__About this exercise__: Every record must appear in your reply exactly as written.
┌──
Section Steps.
(** What the deployment bounds: the largest limit ever set, and how many
    reservations exist. *)
Context (max_limit max_tasks : Z).

Inductive budget_step : System -> System -> Prop :=
| step_new s : Z.of_nat (length (tasks s)) < max_tasks ->
    budget_step s (mkSystem (budget s) (tasks s ++ [mkRes 0 Idle]))
| step_free s i h total : tasks s !! i = Some (mkRes h Idle) -> h < total -> total <= FREE_BYTES ->
    (* [fetch_add] *)
    budget_step s (with_task s (mkBudget (wrap_usize (used (budget s) + (total - h))) (limit (budget s)))
                             i (mkRes total Idle))
| step_load_limit s i h total : tasks s !! i = Some (mkRes h Idle) -> h < total -> FREE_BYTES < total ->
    budget_step s (with_task s (budget s) i (mkRes h (LoadedLimit total (limit (budget s)))))
| step_load_used s i h total lim : tasks s !! i = Some (mkRes h (LoadedLimit total lim)) ->
    budget_step s (with_task s (budget s) i (mkRes h (CasLoop total lim (used (budget s)))))
| step_cas s i h total lim current next :
    tasks s !! i = Some (mkRes h (CasLoop total lim current)) ->
    next_used lim current (total - h) = Some next -> used (budget s) = current ->
    budget_step s (with_task s (mkBudget next (limit (budget s))) i (mkRes total Idle))
| step_cas_fail s i h total lim current next :
    (* the weak compare-and-swap may fail although the value is the same *)
    tasks s !! i = Some (mkRes h (CasLoop total lim current)) ->
    next_used lim current (total - h) = Some next ->
    budget_step s (with_task s (budget s) i (mkRes h (CasLoop total lim (used (budget s)))))
| step_refuse s i h total lim current :
    tasks s !! i = Some (mkRes h (CasLoop total lim current)) ->
    next_used lim current (total - h) = None ->
    budget_step s (with_task s (budget s) i (mkRes h Idle))
| step_shrink s i h total : tasks s !! i = Some (mkRes h Idle) -> 0 <= total < h ->
    budget_step s (with_task s (release (budget s) (h - total)).1 i (mkRes total Idle))
| step_drop s i h : tasks s !! i = Some (mkRes h Idle) ->
    budget_step s (with_task s (drop_reservation (budget s) h) i (mkRes 0 Dropped))
| step_set_limit s new : 0 <= new <= max_limit ->
    budget_step s (mkSystem (set_limit (budget s) new).1 (tasks s)).

Definition initial (s : System) : Prop :=
  used (budget s) = 0 /\ 0 <= limit (budget s) <= max_limit /\ tasks s = [].

Inductive reachable : System -> Prop :=
| reachable_init s : initial s -> reachable s
| reachable_step s s' : reachable s -> budget_step s s' -> reachable s'.

(** The same runs with all their states, the newest first. *)
Inductive history : list System -> Prop :=
| history_init s : initial s -> history [s]
| history_step s s' past : history (s :: past) -> budget_step s s' -> history (s' :: s :: past).

End Steps.

(** Task [i] is inside a [try_grow_to] that asked for [total] with [h] bytes
    held and loaded the limit [lim]. *)
Definition attempting (i : nat) (h total lim : Z) (s : System) : Prop :=
  tasks s !! i = Some (mkRes h (LoadedLimit total lim))
  \/ exists current, tasks s !! i = Some (mkRes h (CasLoop total lim current)).

(** * Lemmas *)

Definition total_of (f : Reservation -> Z) (l : list Reservation) : Z :=
  fold_right (fun r acc => f r + acc) 0 l.
(** The part of a reservation the free allowance covers. *)
Definition free_part (r : Reservation) : Z := Z.min (held r) FREE_BYTES.

Lemma total_of_app f l1 l2 : total_of f (l1 ++ l2) = total_of f l1 + total_of f l2.
Proof. induction l1 as [|r l1 IH]; simpl; lia. Qed.

Lemma total_of_insert f (l : list Reservation) i r r' : l !! i = Some r ->
  total_of f (<[i := r']> l) = total_of f l - f r + f r'.
Proof.
  revert i; induction l as [|x l IH]; intros [|i] H; simpl in *; try discriminate.
  - injection H as ->. lia.
  - rewrite IH by exact H. lia.
Qed.

Lemma total_of_le f g (l : list Reservation) : (forall r, r ∈ l -> f r <= g r) -> total_of f l <= total_of g l.
Proof.
  induction l as [|x l IH]; intros H; simpl; [lia|].
  pose proof (H x ltac:(set_solver)). specialize (IH ltac:(set_solver)). lia.
Qed.

Lemma total_of_const c l : total_of (fun _ => c) l = c * Z.of_nat (length l).
Proof. induction l as [|x l IH]; simpl; lia. Qed.

Lemma next_used_spec lim current extra next :
  next_used lim current extra = Some next <->
  next = current + extra /\ next <= lim /\ next <= usize_max.
Proof.
  unfold next_used, checked_add. destruct (Z.ltb_spec usize_max (current + extra)).
  - split; [discriminate|intros (-> & ? & ?); lia].
  - destruct (Z.leb_spec (current + extra) lim); split; try (intros [=]; lia);
      try (intros (-> & ? & ?); f_equal; lia).
Qed.

Lemma wrap_usize_small n : 0 <= n <= usize_max -> wrap_usize n = n.
Proof. intros H. unfold wrap_usize. apply Z.mod_small. lia. Qed.

(** * The invariant *)

Section Invariant.
Context (max_limit max_tasks : Z).
Hypothesis limit_nonneg : 0 <= max_limit.
Hypothesis no_overflow : max_limit + FREE_BYTES * max_tasks <= usize_max.

Definition pc_ok (r : Reservation) : Prop :=
  match pc r with
  | LoadedLimit total lim | CasLoop total lim _ => held r < total /\ lim <= max_limit
  | _ => True
  end.
Definition task_ok (r : Reservation) : Prop := 0 <= held r /\ pc_ok r.

Record budget_inv (s : System) : Prop := {
  inv_used : used (budget s) = total_of held (tasks s);
  inv_limit : 0 <= limit (budget s) <= max_limit;
  inv_tasks : forall i r, tasks s !! i = Some r -> task_ok r;
  inv_bound : used (budget s) <= max_limit + total_of free_part (tasks s);
  inv_count : Z.of_nat (length (tasks s)) <= max_tasks
}.

Lemma tasks_ok_insert (l : list Reservation) i r : (forall j x, l !! j = Some x -> task_ok x) -> task_ok r ->
  forall j x, <[i := r]> l !! j = Some x -> task_ok x.
Proof.
  intros Hl Hr j x H. apply list_lookup_insert_Some in H as [(_ & <- & _)|[_ H]]; eauto.
Qed.

Lemma free_part_bound l : total_of free_part l <= FREE_BYTES * Z.of_nat (length l).
Proof.
  rewrite <- total_of_const. apply total_of_le. intros r _. unfold free_part. lia.
Qed.

Lemma held_total_bound (l : list Reservation) i r : (forall j x, l !! j = Some x -> task_ok x) -> l !! i = Some r ->
  held r <= total_of held l.
Proof.
  revert i; induction l as [|x l IH]; intros [|i] Hl H; simpl in *; try discriminate.
  - injection H as ->. enough (0 <= total_of held l) by lia.
    transitivity (total_of (fun _ => 0) l); [rewrite total_of_const; lia|].
    apply total_of_le. intros y [j Hj]%list_elem_of_lookup. by destruct (Hl (S j) y Hj).
  - destruct (Hl 0%nat x eq_refl) as [Hx _]. specialize (IH i ltac:(intros j; apply (Hl (S j))) H). lia.
Qed.

Lemma used_range s : budget_inv s -> 0 <= used (budget s) <= usize_max.
Proof.
  intros [Hu _ Ht Hb Hc]. split.
  - rewrite Hu. transitivity (total_of (fun _ => 0) (tasks s)); [rewrite total_of_const; lia|].
    apply total_of_le. intros y [j Hj]%list_elem_of_lookup. by destruct (Ht j y Hj).
  - pose proof (free_part_bound (tasks s)). unfold FREE_BYTES in *. lia.
Qed.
└──
__Response area__:
Section Steps.
(** What the deployment bounds: the largest limit ever set, and how many
    reservations exist. *)
Context (max_limit max_tasks : Z).

Inductive budget_step : System -> System -> Prop :=
| step_new s : Z.of_nat (length (tasks s)) < max_tasks ->
    budget_step s (mkSystem (budget s) (tasks s ++ [mkRes 0 Idle]))
| step_free s i h total : tasks s !! i = Some (mkRes h Idle) -> h < total -> total <= FREE_BYTES ->
    (* [fetch_add] *)
    budget_step s (with_task s (mkBudget (wrap_usize (used (budget s) + (total - h))) (limit (budget s)))
                             i (mkRes total Idle))
| step_load_limit s i h total : tasks s !! i = Some (mkRes h Idle) -> h < total -> FREE_BYTES < total ->
    budget_step s (with_task s (budget s) i (mkRes h (LoadedLimit total (limit (budget s)))))
| step_load_used s i h total lim : tasks s !! i = Some (mkRes h (LoadedLimit total lim)) ->
    budget_step s (with_task s (budget s) i (mkRes h (CasLoop total lim (used (budget s)))))
| step_cas s i h total lim current next :
    tasks s !! i = Some (mkRes h (CasLoop total lim current)) ->
    next_used lim current (total - h) = Some next -> used (budget s) = current ->
    budget_step s (with_task s (mkBudget next (limit (budget s))) i (mkRes total Idle))
| step_cas_fail s i h total lim current next :
    (* the weak compare-and-swap may fail although the value is the same *)
    tasks s !! i = Some (mkRes h (CasLoop total lim current)) ->
    next_used lim current (total - h) = Some next ->
    budget_step s (with_task s (budget s) i (mkRes h (CasLoop total lim (used (budget s)))))
| step_refuse s i h total lim current :
    tasks s !! i = Some (mkRes h (CasLoop total lim current)) ->
    next_used lim current (total - h) = None ->
    budget_step s (with_task s (budget s) i (mkRes h Idle))
| step_shrink s i h total : tasks s !! i = Some (mkRes h Idle) -> 0 <= total < h ->
    budget_step s (with_task s (release (budget s) (h - total)).1 i (mkRes total Idle))
| step_drop s i h : tasks s !! i = Some (mkRes h Idle) ->
    budget_step s (with_task s (drop_reservation (budget s) h) i (mkRes 0 Dropped))
| step_set_limit s new : 0 <= new <= max_limit ->
    budget_step s (mkSystem (set_limit (budget s) new).1 (tasks s)).

Definition initial (s : System) : Prop :=
  used (budget s) = 0 /\ 0 <= limit (budget s) <= max_limit /\ tasks s = [].

Inductive reachable : System -> Prop :=
| reachable_init s : initial s -> reachable s
| reachable_step s s' : reachable s -> budget_step s s' -> reachable s'.

(** The same runs with all their states, the newest first. *)
Inductive history : list System -> Prop :=
| history_init s : initial s -> history [s]
| history_step s s' past : history (s :: past) -> budget_step s s' -> history (s' :: s :: past).

End Steps.

(** Task [i] is inside a [try_grow_to] that asked for [total] with [h] bytes
    held and loaded the limit [lim]. *)
Definition attempting (i : nat) (h total lim : Z) (s : System) : Prop :=
  tasks s !! i = Some (mkRes h (LoadedLimit total lim))
  \/ exists current, tasks s !! i = Some (mkRes h (CasLoop total lim current)).

(** * Lemmas *)

Definition total_of (f : Reservation -> Z) (l : list Reservation) : Z :=
  fold_right (fun r acc => f r + acc) 0 l.
(** The part of a reservation the free allowance covers. *)
Definition free_part (r : Reservation) : Z := Z.min (held r) FREE_BYTES.

Lemma total_of_app f l1 l2 : total_of f (l1 ++ l2) = total_of f l1 + total_of f l2.
Proof. induction l1 as [|r l1 IH]; simpl; lia. Qed.

Lemma total_of_insert f (l : list Reservation) i r r' : l !! i = Some r ->
  total_of f (<[i := r']> l) = total_of f l - f r + f r'.
Proof.
  revert i; induction l as [|x l IH]; intros [|i] H; simpl in *; try discriminate.
  - injection H as ->. lia.
  - rewrite IH by exact H. lia.
Qed.

Lemma total_of_le f g (l : list Reservation) : (forall r, r ∈ l -> f r <= g r) -> total_of f l <= total_of g l.
Proof.
  induction l as [|x l IH]; intros H; simpl; [lia|].
  pose proof (H x ltac:(set_solver)). specialize (IH ltac:(set_solver)). lia.
Qed.

Lemma total_of_const c l : total_of (fun _ => c) l = c * Z.of_nat (length l).
Proof. induction l as [|x l IH]; simpl; lia. Qed.

Lemma next_used_spec lim current extra next :
  next_used lim current extra = Some next <->
  next = current + extra /\ next <= lim /\ next <= usize_max.
Proof.
  unfold next_used, checked_add. destruct (Z.ltb_spec usize_max (current + extra)).
  - split; [discriminate|intros (-> & ? & ?); lia].
  - destruct (Z.leb_spec (current + extra) lim); split; try (intros [=]; lia);
      try (intros (-> & ? & ?); f_equal; lia).
Qed.

Lemma wrap_usize_small n : 0 <= n <= usize_max -> wrap_usize n = n.
Proof. intros H. unfold wrap_usize. apply Z.mod_small. lia. Qed.

(** * The invariant *)

Section Invariant.
Context (max_limit max_tasks : Z).
Hypothesis limit_nonneg : 0 <= max_limit.
Hypothesis no_overflow : max_limit + FREE_BYTES * max_tasks <= usize_max.

Definition pc_ok (r : Reservation) : Prop :=
  match pc r with
  | LoadedLimit total lim | CasLoop total lim _ => held r < total /\ lim <= max_limit
  | _ => True
  end.
Definition task_ok (r : Reservation) : Prop := 0 <= held r /\ pc_ok r.

Record budget_inv (s : System) : Prop := {
  inv_used : used (budget s) = total_of held (tasks s);
  inv_limit : 0 <= limit (budget s) <= max_limit;
  inv_tasks : forall i r, tasks s !! i = Some r -> task_ok r;
  inv_bound : used (budget s) <= max_limit + total_of free_part (tasks s);
  inv_count : Z.of_nat (length (tasks s)) <= max_tasks
}.

Lemma tasks_ok_insert (l : list Reservation) i r : (forall j x, l !! j = Some x -> task_ok x) -> task_ok r ->
  forall j x, <[i := r]> l !! j = Some x -> task_ok x.
Proof.
  intros Hl Hr j x H. apply list_lookup_insert_Some in H as [(_ & <- & _)|[_ H]]; eauto.
Qed.

Lemma free_part_bound l : total_of free_part l <= FREE_BYTES * Z.of_nat (length l).
Proof.
  rewrite <- total_of_const. apply total_of_le. intros r _. unfold free_part. lia.
Qed.

Lemma held_total_bound (l : list Reservation) i r : (forall j x, l !! j = Some x -> task_ok x) -> l !! i = Some r ->
  held r <= total_of held l.
Proof.
  revert i; induction l as [|x l IH]; intros [|i] Hl H; simpl in *; try discriminate.
  - injection H as ->. enough (0 <= total_of held l) by lia.
    transitivity (total_of (fun _ => 0) l); [rewrite total_of_const; lia|].
    apply total_of_le. intros y [j Hj]%list_elem_of_lookup. by destruct (Hl (S j) y Hj).
  - destruct (Hl 0%nat x eq_refl) as [Hx _]. specialize (IH i ltac:(intros j; apply (Hl (S j))) H). lia.
Qed.

Lemma used_range s : budget_inv s -> 0 <= used (budget s) <= usize_max.
Proof.
  intros [Hu _ Ht Hb Hc]. split.
  - rewrite Hu. transitivity (total_of (fun _ => 0) (tasks s)); [rewrite total_of_const; lia|].
    apply total_of_le. intros y [j Hj]%list_elem_of_lookup. by destruct (Ht j y Hj).
  - pose proof (free_part_bound (tasks s)). unfold FREE_BYTES in *. lia.
Qed.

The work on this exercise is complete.